* **Exercise description**
Repeat the lines of the data exactly, from the first one through the one that contains "Section SetConfig.".

Dataset extract START

(* ===== verification/SetConfig.v ===== *)
(** * The set of a configuration: success and failure

    [drm_crtc_helper_set_config] either establishes the configuration it was given or
    puts the routing and the CRTC back; with no mode it turns the CRTC off and leaves
    the other pipelines alone. *)

From S2P Require Import Prelude Modes CrtcHelper CrtcHelperFacts.

Open Scope Z_scope.

Section SetConfig.
Context {hw : Type} `{Driver hw}.
Implicit Types (d : config) (h : hw) (c e k : Z) (set : drm_mode_set).

(** [drm_crtc_helper_disable] turns the CRTC off: no connector on it keeps its
    encoder, no encoder in use stays routed to it, it is not enabled and has no
    framebuffer.  The pipeline of a connector that is not disconnected and is on
    another CRTC is left as it was. *)
Theorem crtc_disable_spec c d h : c ∈ crtc_list d ->
  exists d' h', drm_crtc_helper_disable c (d, h) = (0, (d', h')) /\
    drm_helper_crtc_in_use c d' = false /\ enabled (crtcs d' !!! c) = false /\ fb (crtcs d' !!! c) = None /\
    (forall k, k ∈ connector_list d -> routed c (encoder_list d) k d = true -> encoder (connectors d' !!! k) = None) /\
    (forall k e c', k ∈ connector_list d -> con_status (connectors d !!! k) <> connector_status_disconnected ->
       encoder (connectors d !!! k) = Some e -> e ∈ encoder_list d -> enc_crtc (encoders d !!! e) = Some c' -> c' <> c ->
       connectors d' !!! k = connectors d !!! k /\ encoders d' !!! e = encoders d !!! e /\
       (c' ∈ crtc_list d -> crtcs d' !!! c' = with_enabled true (crtcs d !!! c'))).
Proof.
  intros Hc. unfold drm_crtc_helper_disable. erewrite bind_step by reflexivity. cbn [fst].
  destruct (for_run (decouple c) (decouple_step c) (encoder_list d) (decouple_run c) d h) as [h1 E1].
  erewrite bind_step by exact E1. destruct (decouple_fold c (encoder_list d) d) as ((A1 & A2 & A3) & A4 & A5 & A6).
  set (d1 := foldl _ d (encoder_list d)) in *. clearbody d1. clear E1.
  destruct (disable_unused_run d1 h1) as (d2 & h2 & E2 & (B1 & B2 & B3) & B4 & B5 & B6).
  erewrite bind_step by exact E2. exists d2, h2. split; [done|]. clear E2.
  assert (forall k, encoder (connectors d2 !!! k) <> None -> k ∈ connector_list d ->
    connectors d2 !!! k = connectors d !!! k /\ routed c (encoder_list d) k d = false) as Hk.
  { intros k Hn Hin. rewrite B4, A3, bool_decide_eq_true_2 in Hn |- * by done. rewrite A6, bool_decide_eq_true_2 in Hn |- * by done.
    cbn [andb] in *. destruct (routed c (encoder_list d) k d).
    { unfold dropped in Hn. cbn in Hn. by case_bool_decide. }
    split; [|done]. unfold dropped in *. by case_bool_decide. }
  assert (drm_helper_crtc_in_use c d2 = false) as Hu.
  { unfold drm_helper_crtc_in_use. apply not_true_iff_false. rewrite existsb_exists. intros (e & He & Hb).
    apply andb_prop in Hb as [Hb1 Hb2]. apply bool_decide_eq_true_1 in Hb1. unfold drm_helper_encoder_in_use in Hb2.
    rewrite existsb_exists in Hb2. destruct Hb2 as (k & Hkin & Hke). apply bool_decide_eq_true_1 in Hke.
    rewrite <-list_elem_of_In in He, Hkin. rewrite B3, A3 in Hkin. rewrite B2, A2 in He.
    destruct (Hk k) as [Ek Er]; [congruence|done|]. rewrite Ek in Hke. unfold routed in Er. rewrite Hke in Er.
    rewrite (bool_decide_eq_true_2 (e ∈ encoder_list d)) in Er by done. cbn [andb] in Er. apply bool_decide_eq_false_1 in Er.
    apply Er. rewrite B5, A5 in Hb1. destruct (_ && _); [done|exact Hb1]. }
  split; [done|]. specialize (B6 c) as Bc. rewrite A1, bool_decide_eq_true_2, Hu in Bc by done. cbn in Bc.
  split; [by rewrite Bc|]. split; [by rewrite Bc|]. split.
  - intros k Hin Hr. destruct (encoder (connectors d2 !!! k)) eqn:E; [|done].
    destruct (Hk k) as [_ Hr']; congruence.
  - intros k e c' Hin Hst Hke He Hc' Hne.
    assert (connectors d2 !!! k = connectors d !!! k) as Ek.
    { rewrite B4, A3, bool_decide_eq_true_2 by done. rewrite A6. unfold routed. rewrite Hke, Hc'.
      rewrite (bool_decide_eq_false_2 (Some c' = Some c)) by congruence. rewrite !andb_false_r.
      unfold dropped. by rewrite bool_decide_eq_false_2. }
    assert (drm_helper_encoder_in_use e d2 = true) as Ue.
    { unfold drm_helper_encoder_in_use. rewrite existsb_exists. exists k. rewrite <-list_elem_of_In, B3, A3. split; [done|].
      apply bool_decide_eq_true_2. by rewrite Ek. }
    assert (encoders d2 !!! e = encoders d !!! e) as Ee by (by rewrite B5, Ue, andb_false_r, A5).
    split; [done|]. split; [done|]. intros Hcl. rewrite B6, A1, bool_decide_eq_true_2, A4 by done.
    assert (drm_helper_crtc_in_use c' d2 = true) as ->; [|done].
    unfold drm_helper_crtc_in_use. rewrite existsb_exists. exists e. rewrite <-list_elem_of_In, B2, A2. split; [done|].
    rewrite Ue, Ee, Hc', bool_decide_eq_true_2 by done. done.
Qed.

(** ** The parts of the attempt *)

(** The encoders the connectors have are on the list of encoders. *)
Definition pointers_ok d : Prop :=
  forall k e, k ∈ connector_list d -> encoder (connectors d !!! k) = Some e -> e ∈ encoder_list d.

Dataset extract END

* **Response to the exercise**
(* ===== verification/SetConfig.v ===== *)
(** * The set of a configuration: success and failure

    [drm_crtc_helper_set_config] either establishes the configuration it was given or
    puts the routing and the CRTC back; with no mode it turns the CRTC off and leaves
    the other pipelines alone. *)

From S2P Require Import Prelude Modes CrtcHelper CrtcHelperFacts.

Open Scope Z_scope.

Section SetConfig.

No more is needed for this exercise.